This page contains the table I want to scrap with BeautifulSoup:
Flavors of Cacao - Chocolate Database
The table is located inside a div
with id spryregion1
, however it couldn't be located with the id, thus instead I located it with the width of the table, then located all the tr
elements.
The column titles are enclosed in th
elements, and each row entries are in td
. I have tried a few ways but couldn't scrape all the rows and put them into a CSV file.
Could someone give me some help/advice? Thanks!
The table you are looking for is not contained in the HTML for the page you are requesting. The page uses Javascript to request another HTML document containing it which it then wraps using the <div>
that you were looking for.
To get the table, you can use a browser tool to spot the URL that the page is requesting and use this to get the page you need:
import requests
from bs4 import BeautifulSoup
import csv
r = requests.get("http://flavorsofcacao.com/database_w_REF.html")
soup = BeautifulSoup(r.content, "html.parser")
with open('output.csv', 'w', newline='', encoding='utf-8') as f_output:
csv_output = csv.writer(f_output)
csv_output.writerow([th.get_text(strip=True) for th in soup.table.tr.find_all('th')])
for tr in soup.table.find_all("tr")[1:]:
csv_output.writerow([td.get_text(strip=True) for td in tr.find_all('td')])

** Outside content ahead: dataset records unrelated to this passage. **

Lemma space_runs_in (k : nat) (s : str) :
  In k (space_runs s) <->
  (1 <= k <= List.length (takewhile isspace s))%nat.
Proof. unfold space_runs. rewrite <- in_rev, in_seq. lia. Qed.

Lemma space_run_split (k : nat) (s : str) :
  In k (space_runs s) ->
  s = firstn k s ++ skipn k s /\ firstn k s <> [] /\
  forallb isspace (firstn k s) = true.
Proof.
  intros H. apply space_runs_in in H.
  split; [symmetry; apply firstn_skipn|]. split.
  - pose proof (takewhile_dropwhile isspace s) as E.
    assert (L : (List.length (takewhile isspace s) <= List.length s)%nat).
    { rewrite <- E at 2. rewrite length_app. lia. }
    intros C. apply (f_equal (@List.length char)) in C.
    rewrite length_firstn in C. simpl in C. lia.
  - apply takewhile_firstn. lia.
Qed.

Lemma DATE_RE_match_at_sound (s day month year : str) :
  DATE_RE_match_at s = Some (day, month, year) -> date_prefix s day month year.
Proof.
  unfold DATE_RE_match_at. intros H.
  apply first_some_some in H as (n & Hn & H).
  destruct (match_digits n s) as [[day0 r1]|] eqn:D; [|discriminate].
  apply match_digits_some in D as (Es & Ld & Fd).
  apply first_some_some in H as (k & Hk & H).
  apply first_some_some in H as (month0 & Hm & H).
  destruct (startswith month0 (skipn k r1)) eqn:S; [|discriminate].
  apply startswith_spec in S as (r3 & E2).
  rewrite E2, skipn_length_app in H.
  apply first_some_some in H as (k2 & Hk2 & H).
  destruct (match_digits 4 (skipn k2 r3)) as [[year0 rest]|] eqn:Y;
    [|discriminate].
  apply match_digits_some in Y as (Ey & Ly & Fy).
  inversion H; subst day0 month0 year0.
  apply space_run_split in Hk as (E1 & N1 & F1).
  apply space_run_split in Hk2 as (E3 & N3 & F3).
  exists (firstn k r1), (firstn k2 r3), rest.
  repeat split; try assumption.
  - rewrite Es at 1. f_equal. rewrite E1 at 1. f_equal.
    rewrite E2. f_equal. rewrite E3 at 1. f_equal. exact Ey.
  - destruct Hn as [<-|[<-|[]]]; [now right | now left].
Qed.
(** C4 as the code has it, on a matrix path that does not exist, against an
    instance without matrix. *)
Lemma missing_mllr_like_none :
  @stat_error name_max {| str := "/missing/mllr" |} = None
  /\ Fixture.on_disk {| str := "/missing/mllr" |} = false
  /\ (fst (@get_decoder_os (Fixture.engine Fixture.steady) Fixture.runtime
             name_max
             (Fixture.instance Fixture.steady "/model/hmm" (Some "/missing/mllr")))
      = fst (@get_decoder_os (Fixture.engine Fixture.steady) Fixture.runtime
               name_max (Fixture.instance Fixture.steady "/model/hmm" None))
      /\ same_but_mllr
           (snd (@get_decoder_os (Fixture.engine Fixture.steady) Fixture.runtime
                   name_max
                   (Fixture.instance Fixture.steady "/model/hmm"
                      (Some "/missing/mllr"))))
           (snd (@get_decoder_os (Fixture.engine Fixture.steady) Fixture.runtime
                   name_max (Fixture.instance Fixture.steady "/model/hmm" None)))
      /\ forall wav_data,
          fst (@transcribe_wav_os (Fixture.engine Fixture.steady)
                 Fixture.runtime name_max wav_data
                 (Fixture.instance Fixture.steady "/model/hmm"
                    (Some "/missing/mllr")))
          = fst (@transcribe_wav_os (Fixture.engine Fixture.steady)
                   Fixture.runtime name_max wav_data
                   (Fixture.instance Fixture.steady "/model/hmm" None))
          /\ same_but_mllr
               (snd (@transcribe_wav_os (Fixture.engine Fixture.steady)
                       Fixture.runtime name_max wav_data
                       (Fixture.instance Fixture.steady "/model/hmm"
                          (Some "/missing/mllr"))))
               (snd (@transcribe_wav_os (Fixture.engine Fixture.steady)
                       Fixture.runtime name_max wav_data
                       (Fixture.instance Fixture.steady "/model/hmm" None)))).
Proof.
  split; [reflexivity|]. split; [reflexivity|].
  apply (proj2 (@mllr_set_iff_exists_answers_true
                  (Fixture.engine Fixture.steady) Fixture.runtime name_max
                  (Fixture.instance Fixture.steady "/model/hmm"
                     (Some "/missing/mllr")))
           {| str := "/missing/mllr" |}).
  - reflexivity.
  - reflexivity.
  - reflexivity.
  - reflexivity.
  - vm_compute. repeat split; reflexivity.
Defined.
Lemma last_match_found net31 es e :
  e ∈ es -> prefix e = net31 ->
  exists e', last_match net31 es = Some e'.
Proof.
  intros Hin Hp. destruct (last_match net31 es) as [e'|] eqn:E; [by exists e'|].
  by destruct (last_match_None _ _ E e Hin).
Qed.

Lemma omap_check_log {B} (f : Action -> option B) net31 name m :
  (forall l x, f (Log l x) = None) ->
  omap f (check_log net31 name m) = [].
Proof.
  intros Hf. unfold check_log, found_log.
  destruct (m !! name) as [es|]; [destruct (last_match net31 es)|];
    simpl; rewrite ?Hf; simpl; rewrite ?Hf; done.
Qed.

(** ** The start of [main] *)

Lemma main_start_serving (py : Z) args net31 sw :
  py < 3 -> network_s31 (host0 args) = Ok net31 -> api sw = Serving ->
  main_start py args sw =
  (Log Debug (logStr_format "network /31 for host:" net31)
     :: RunCmds [ShowIpPrefixList prefix_list_name]
     :: Close
     :: check_log net31 prefix_list_name (prefix_lists sw)
     ++ match last_match net31 (Store.entries prefix_list_name (prefix_lists sw)) with
        | Some _ => [Log Info (logStr_format "Target already filtered " prefix_list_name)]
        | None => []
        end,
   sw,
   Ok (net31,
       {| dampeningDead := 0; dampeningAlive := 0;
          wasAlive :=
            match last_match net31 (Store.entries prefix_list_name (prefix_lists sw)) with
            | Some _ => false
            | None => true
            end |})).
Proof.
  intros Hpy Hn Hs. unfold main_start.
  rewrite bind_run. unfold lift at 1. rewrite Hn. cbv beta iota.
  bind_step. rewrite bind_run, check_filter_serving by done.
  unfold check_result.
  destruct (last_match _ _) as [e|]; simpl; [done|].
  by rewrite app_nil_r.
Qed.

(** Under Python 3 the first look at the prefix-list ends [main]. *)
Lemma main_start_py3 (py : Z) args net31 sw :
  3 <= py -> network_s31 (host0 args) = Ok net31 -> api sw = Serving ->
  main_start py args sw =
  ([Log Debug (logStr_format "network /31 for host:" net31);
    RunCmds [ShowIpPrefixList prefix_list_name]; Close],
   sw, Err (Uncaught "AttributeError")).
Proof.
  intros Hpy Hn Hs. unfold main_start.
  rewrite bind_run. unfold lift at 1. rewrite Hn. cbv beta iota.
  bind_step. by rewrite bind_run, check_filter_py3.
Qed.

(** ** Silence while dead *)

Lemma loop_body_dead_silent (py : Z) args net31 v sw :
  wasAlive v = false ->
  loop_body py args net31 v Unreachable sw =
  ([Log Debug ""], sw,
   Ok {| dampeningDead := dampeningDead v + 1; dampeningAlive := 0;
         wasAlive := false |}).
Proof. intros Hw. unfold loop_body. by rewrite Hw. Qed.

Lemma main_loop_dead_silent (py : Z) args net31 n : forall v sw,
  wasAlive v = false ->
  exists t v',
    main_loop py args net31 (replicate n Unreachable) v sw = (t, sw, Ok v') /\
    wasAlive v' = false /\
    dampeningDead v' = dampeningDead v + Z.of_nat n /\
    api_calls t = [] /\ notices t = [].
Proof.
  induction n as [|n IH]; intros v sw Hw.
  - exists [], v. simpl. repeat split; try done. lia.
  - destruct (IH {| dampeningDead := dampeningDead v + 1; dampeningAlive := 0;
                    wasAlive := false |} sw eq_refl)
      as (t & v' & Hl & Hw' & Hd & Hc & Hn).
    exists (Log Debug "" :: t), v'.
    cbn [replicate main_loop]. rewrite bind_run, loop_body_dead_silent, Hl by done.
    simpl in Hd. repeat split; try done. lia.
Qed.

Lemma next_vars_stays_dead D v o :
  wasAlive v = false -> verdict D v o <> Some BecameAlive ->
  wasAlive (next_vars D v o) = false.
Proof.
  intros Hw. unfold verdict, next_vars. rewrite Hw. destruct o as [r|]; simpl; [|done].
  destruct (dampeningAlive v <? D); simpl; [done|].
  by destruct (dampeningAlive v =? D).
Qed.
(** * fluid-simulation.js: a shallow embedding of the fluid background

    The WebGL fluid solver of [src/fluid-simulation.js] is embedded as
    pure functions over an explicit simulation state.

    Conventions of the embedding:
    - JavaScript numbers and GLSL floats are idealised as real numbers
      ([R]); rounding of half-float render targets is outside the model.
    - [Date.now()] is an integer number of milliseconds ([Z]).
    - A texture is the grid of its texels (rows of [vec4]); a full-screen
      pass re-tabulates the destination grid from a fragment function.
    - The GL command stream is kept as a log of draw calls, and object
      allocation as a counter of created textures.
    - [Math.random] reads an oracle carried by the state.
    - The drawing buffer has the size of the canvas.  The format probe of
      [getWebGLContext] is not embedded, its result is the record [Ext];
      the listeners of the mouse, of the keyboard and of the touches
      are. *)

From Stdlib Require Import Reals ZArith List Bool Lia Lra Permutation.
Import ListNotations.

Open Scope R_scope.

(** ** GLSL vectors *)

Record vec2 := mkVec2 { v2x : R; v2y : R }.
Record vec3 := mkVec3 { v3x : R; v3y : R; v3z : R }.
Record vec4 := mkVec4 { v4x : R; v4y : R; v4z : R; v4w : R }.

Definition xy (v : vec4) : vec2 := mkVec2 (v4x v) (v4y v).
Definition xyz (v : vec4) : vec3 := mkVec3 (v4x v) (v4y v) (v4z v).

From there you can first extract the header row by searching for the <th>
entries and then iterate all the rows. The data could be written to a CSV file using Python's CSV library.
Giving you an output.csv
file starting:
Company (Maker-if known),Specific Bean Origin or Bar Name,REF,Review Date,Cocoa Percent,Company Location,Rating,Bean Type,Broad Bean Origin
A. Morin,Bolivia,797,2012,70%,France,3.5,,Bolivia
A. Morin,Peru,797,2012,63%,France,3.75,,Peru
A. Morin,Brazil,1011,2013,70%,France,3.25,,Brazil
Tested using Python 3.6.3